Our son had a herpes infection of his eczema a few months ago. This was a wake up call for us to again increase our efforts and look for help – and one reason why I started this blog.
We had been on vacation near Moscow this summer. Everyone who watched international news had probably heard about the heat and the extensive wildfires around Moscow. Even though we had nice days there we where happy to turn our backs at the merciless heat and wildfires. Since a couple of days our son J. had a small inflammation on his left wrist which stared to get worse. In the fist night back home he scratched himself badly and within a day red pustules made their way up his arms. This was the beginning of a long and scary odyssey. I spare you the details, I just want to emphasize how important it is to question any medical diagnosis. Don’t let yourself be brushed off by impatient doctors. Be suspicious by a quick diagnosis without test. In the course of a bit more than a week we saw 6 different doctors, some we saw twice, before getting a proper diagnosis and receiving proper treatment. What was utterly misdiagnosed as scabies by the doctor at the children’s hospital (luckily we did not trust her) turned out to be eczema herpeticum (or: eczema herpeticatum) finally rightfully recognized by our dermatologist who send us straight to the dermatological clinic. Eczema herpeticum is a herpes infection of the eczema and is considered a dermatological emergency which has to be treated immediately. Luckily the spread of the infection had slowed down significantly during the last days, so we could convince the doctors to do an oral treatment at home, rather than having to stay with J. at the hospital for an IV treatment.
Eczema herpeticum is a complication of eczema. The weak immune defense of the sick skin allows the herpes virus to easily spread and infect the affected areas. It has to be treated immediately and systemically with an anti-viral drug (aciclovir). If not treated the herpes virus can spread to other organs and can become life threatening. Additionally, the affected skin had a bacterial infection and the doctors strongly advised us to treat it with antibiotics, which we did. We were very lucky that we just came back from vacation and J.’s skin was relatively good, so the virus couldn’t spread as easily and J. was otherwise in good health.
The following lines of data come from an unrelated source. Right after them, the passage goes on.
(** * Semaphore plugin for the Nanoleaf Aurora: panel selection and colour cycle

    A shallow embedding of [src/AuroraPlugin.cpp]: [initPlugin] (the panel
    selector) and [getPluginFrame] (the cycle driver), followed by the
    properties of the two that the specification states.

    Conventions.
    - A C++ [int] is a [Z]; every counter of the program counts panels or
      frame slices, so it stays far below [2^31] and no wrap-around occurs.
    - A [std::vector] or a C array is a [list]; reading or writing outside
      its bounds, and reading a local that was never assigned, is undefined
      behaviour and yields [Undefined].
    - A loop over a list is a recursion on the list.  The loop over the
      palette and the [do ... while] loop of the driver are run on fuel and
      yield [OutOfFuel] when the fuel ends first; the first never does on the
      fuel it is given, the second is the subject of a theorem. *)

From Stdlib Require Import ZArith List Bool Lia QArith Qround.
From Stdlib Require Import Permutation Sorted SpecFloat.
Import ListNotations.

Local Open Scope Z_scope.

(** ** Results of running a piece of the program *)

Inductive result (A : Type) : Type :=
| Ok (a : A)
| Undefined
| OutOfFuel.

Arguments Ok {A} a.
Arguments Undefined {A}.
Arguments OutOfFuel {A}.

Definition bind {A B : Type} (m : result A) (k : A -> result B) : result B :=
  match m with
  | Ok a => k a
  | Undefined => Undefined
  | OutOfFuel => OutOfFuel
  end.

Notation "x <- m ;; k" := (bind m (fun x => k))
  (at level 61, m at next level, right associativity).

(** [v[i]] on a vector or array: defined inside the bounds only. *)
Definition at_index {A : Type} (v : list A) (i : Z) : result A :=
  if i <? 0 then Undefined
  else match nth_error v (Z.to_nat i) with
       | Some a => Ok a
       | None => Undefined
       end.

(** [v[i] = a]. *)
Fixpoint set_nth {A : Type} (v : list A) (n : nat) (a : A) : list A :=
  match v, n with
  | [], _ => []
  | _ :: rest, O => a :: rest
  | x :: rest, S n' => x :: set_nth rest n' a
  end.

Definition store {A : Type} (v : list A) (i : Z) (a : A) : result (list A) :=
  if (0 <=? i) && (i <? Z.of_nat (length v)) then Ok (set_nth v (Z.to_nat i) a)
  else Undefined.

(** ** Constants *)

Definition MINIMUM_PANELS_COUNT : Z := 3.

Definition RED : Z := 0.
Definition YELLOW : Z := 1.
Definition GREEN : Z := 2.

Definition MAXIMUM_COLORS_COUNT : Z := GREEN + 1.

Definition IGNORED_PANEL_ID : Z := -1.

(** ** Data of the host library

    Modelled from the spec: the headers [AuroraPlugin.h], [ColorUtils.h] and
    [LayoutProcessingUtils.h] that declare [RGB_t], [Frame_t], [FrameSlice_t],
    [Panel] and [LayoutData] are not part of the sources; the records below
    carry the fields that [AuroraPlugin.cpp] reads and writes.

    The centroid coordinate is a C++ [double].  The program only compares
    centroids, never computes with them; a finite double is a rational number
    and [>] on finite doubles is the order of the rationals, so the coordinate
    is a [Q] (not-a-number coordinates are outside the model). *)

Record RGB_t := mkRGB { R : Z; G : Z; B : Z }.

Record Frame_t := mkFrame {
  panelId : Z;
  r : Z;
  g : Z;
  b : Z;
  transTime : Z
}.

Record FrameSlice_t := mkSlice { panelIds : list Z }.

Record Panel := mkPanel {
  panel_panelId : Z;          (* panel.panelId *)
  panel_centroid_y : Q        (* panel.shape->getCentroid().y *)
}.

Record LayoutData := mkLayout {
  panels : list Panel         (* nPanels is the length *)
}.

(** ** Globals of the plugin *)

Record Globals := mkGlobals {
  layoutData : LayoutData;
  paletteColors : list RGB_t;
  frameSlices : list FrameSlice_t;
  transitionTime : Z;
  colors : list RGB_t;
  colorPanelIds : list Z;
  currentColorIndex : Z
}.

(** ** initPlugin: colours *)

(** The loop [for (i = 0; i < min(MINIMUM_PANELS_COUNT, paletteColorsCount); i++)
    colors[i] = paletteColors[i]].  The condition fails after three rounds at
    the latest, so that four units of fuel let the loop end by itself. *)
Fixpoint loadUserColors (fuel : nat) (palette : list RGB_t)
         (paletteColorIndex : Z) (colors : list RGB_t) : result (list RGB_t) :=
  match fuel with
  | O => OutOfFuel
  | S fuel' =>
      if paletteColorIndex <? Z.min MINIMUM_PANELS_COUNT (Z.of_nat (length palette))
      then c <- at_index palette paletteColorIndex ;;
           colors' <- store colors paletteColorIndex c ;;
           loadUserColors fuel' palette (paletteColorIndex + 1) colors'
      else Ok colors
  end.

Definition defaultColors : list RGB_t :=
  [mkRGB 255 0 0; mkRGB 255 255 0; mkRGB 0 255 0].

(** ** initPlugin: the middle frame slice *)

(** [std::ceil] on an [int] argument: the argument is converted to [double]
    without loss, it is already integral, and the result converts back to the
    same [int]. *)
Definition ceil_of_int (x : Z) : Z := x.

(** [int middleFrameSliceIndex = ceil((frameSlicesCount - 1) / 2);]
    The division is between two [int]s and truncates toward zero. *)
Definition middleFrameSliceIndex (frameSlicesCount : Z) : Z :=
  ceil_of_int (Z.quot (frameSlicesCount - 1) 2).

(** The search loop.  The state is the pair
    [(minimumMiddleFrameSliceDistance, middlestFrameSliceIndex)]; [slices] is
    what remains of [frameSlices] from [frameSliceIndex] on. *)
Fixpoint searchMiddlest (middle : Z) (slices : list FrameSlice_t)
         (frameSliceIndex : Z) (st : Z * Z) : Z * Z :=
  match slices with
  | [] => st
  | frameSlice :: rest =>
      let panelIdsCount := Z.of_nat (length (panelIds frameSlice)) in
      let middleFrameSliceDistance := Z.abs (middle - frameSliceIndex) in
      let st' :=
        if (MINIMUM_PANELS_COUNT <=? panelIdsCount)
           && (middleFrameSliceDistance <? fst st)
        then (middleFrameSliceDistance, frameSliceIndex)
        else st in
      searchMiddlest middle rest (frameSliceIndex + 1) st'
  end.

(** The index of the slice whose panels are used: the result of the search,
    or the middle slice when the search found nothing. *)
Definition middlestFrameSliceIndex (slices : list FrameSlice_t) : Z :=
  let middle := middleFrameSliceIndex (Z.of_nat (length slices)) in
  let found := snd (searchMiddlest middle slices 0 (31, -1)) in
  if found =? -1 then middle else found.

(** ** initPlugin: sorting the middlest panels by height *)

Definition Qgtb (x y : Q) : bool := negb (Qle_bool x y).

(** The loop of the comparator over [layoutData->panels]: [ys] holds
    [firstPanelY] and [secondPanelY], [None] while still unassigned.  The
    second test is an [else if]: a panel that matches the first identifier
    never assigns [secondPanelY]. *)
Fixpoint lookupCentroids (panels : list Panel) (firstPanelId secondPanelId : Z)
         (ys : option Q * option Q) : option Q * option Q :=
  match panels with
  | [] => ys
  | panel :: rest =>
      let panelId := panel_panelId panel in
      let panelY := panel_centroid_y panel in
      let ys' :=
        if panelId =? firstPanelId then (Some panelY, snd ys)
        else if panelId =? secondPanelId then (fst ys, Some panelY)
        else ys in
      lookupCentroids rest firstPanelId secondPanelId ys'
  end.

(** The comparator passed to [std::sort]: [firstPanelY > secondPanelY]. *)
Definition higherPanel (layout : LayoutData) (firstPanelId secondPanelId : Z)
  : result bool :=
  match lookupCentroids (panels layout) firstPanelId secondPanelId (None, None) with
  | (Some firstPanelY, Some secondPanelY) => Ok (Qgtb firstPanelY secondPanelY)
  | _ => Undefined
  end.

(** [std::sort] is modelled by the insertion sort that the library runs on
    short ranges: each element in turn is moved toward the front of the
    already sorted prefix for as long as the comparator puts it before its
    left neighbour.  [sortedRev] is the sorted prefix read from its last
    element back to its first. *)
Fixpoint linear_insert (comp : Z -> Z -> result bool) (val : Z)
         (sortedRev : list Z) : result (list Z) :=
  match sortedRev with
  | [] => Ok [val]
  | next :: rest =>
      c <- comp val next ;;
      if c : bool
      then moved <- linear_insert comp val rest ;; Ok (next :: moved)
      else Ok (val :: sortedRev)
  end.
Thank God this ordeal is behind us now and luckily J. was pretty much ok during the whole time (except his skin, of course). On the funny note: When we were with J. at the dermatological clinic one of the professors came to look at him and he thought the case was interesting enough to show him at the daily consortium (sort of mid-day meeting of all doctors to discuss 3-4 special cases). So we went to wait in front of big oak doors for our call. Inside we faced a small auditorium filled with white coated doctors, who, after a short introduction, gushed all around us like a big ocean wave. After some touching and turning and “Ahem” and “Jaja” they disappeared back to their seats as quickly as they had rushed forward. The diagnosis was confirmed by several doctors, special tests where ordered and done and we left with a referral back to the children’s hospital (btw, we went back to the same doctor there who had previously misdiagnosed the infection as scabies. How embarrassing is that.). We decided to give J. a break and go home for the night (by then he had been in doctors offices – and waiting room – for almost five hours). In the evening, when I put him to sleep he summed up this day’s experience: “Mama, the doctors all were wearing bathrobes because they were cold.” This put a smile on my face.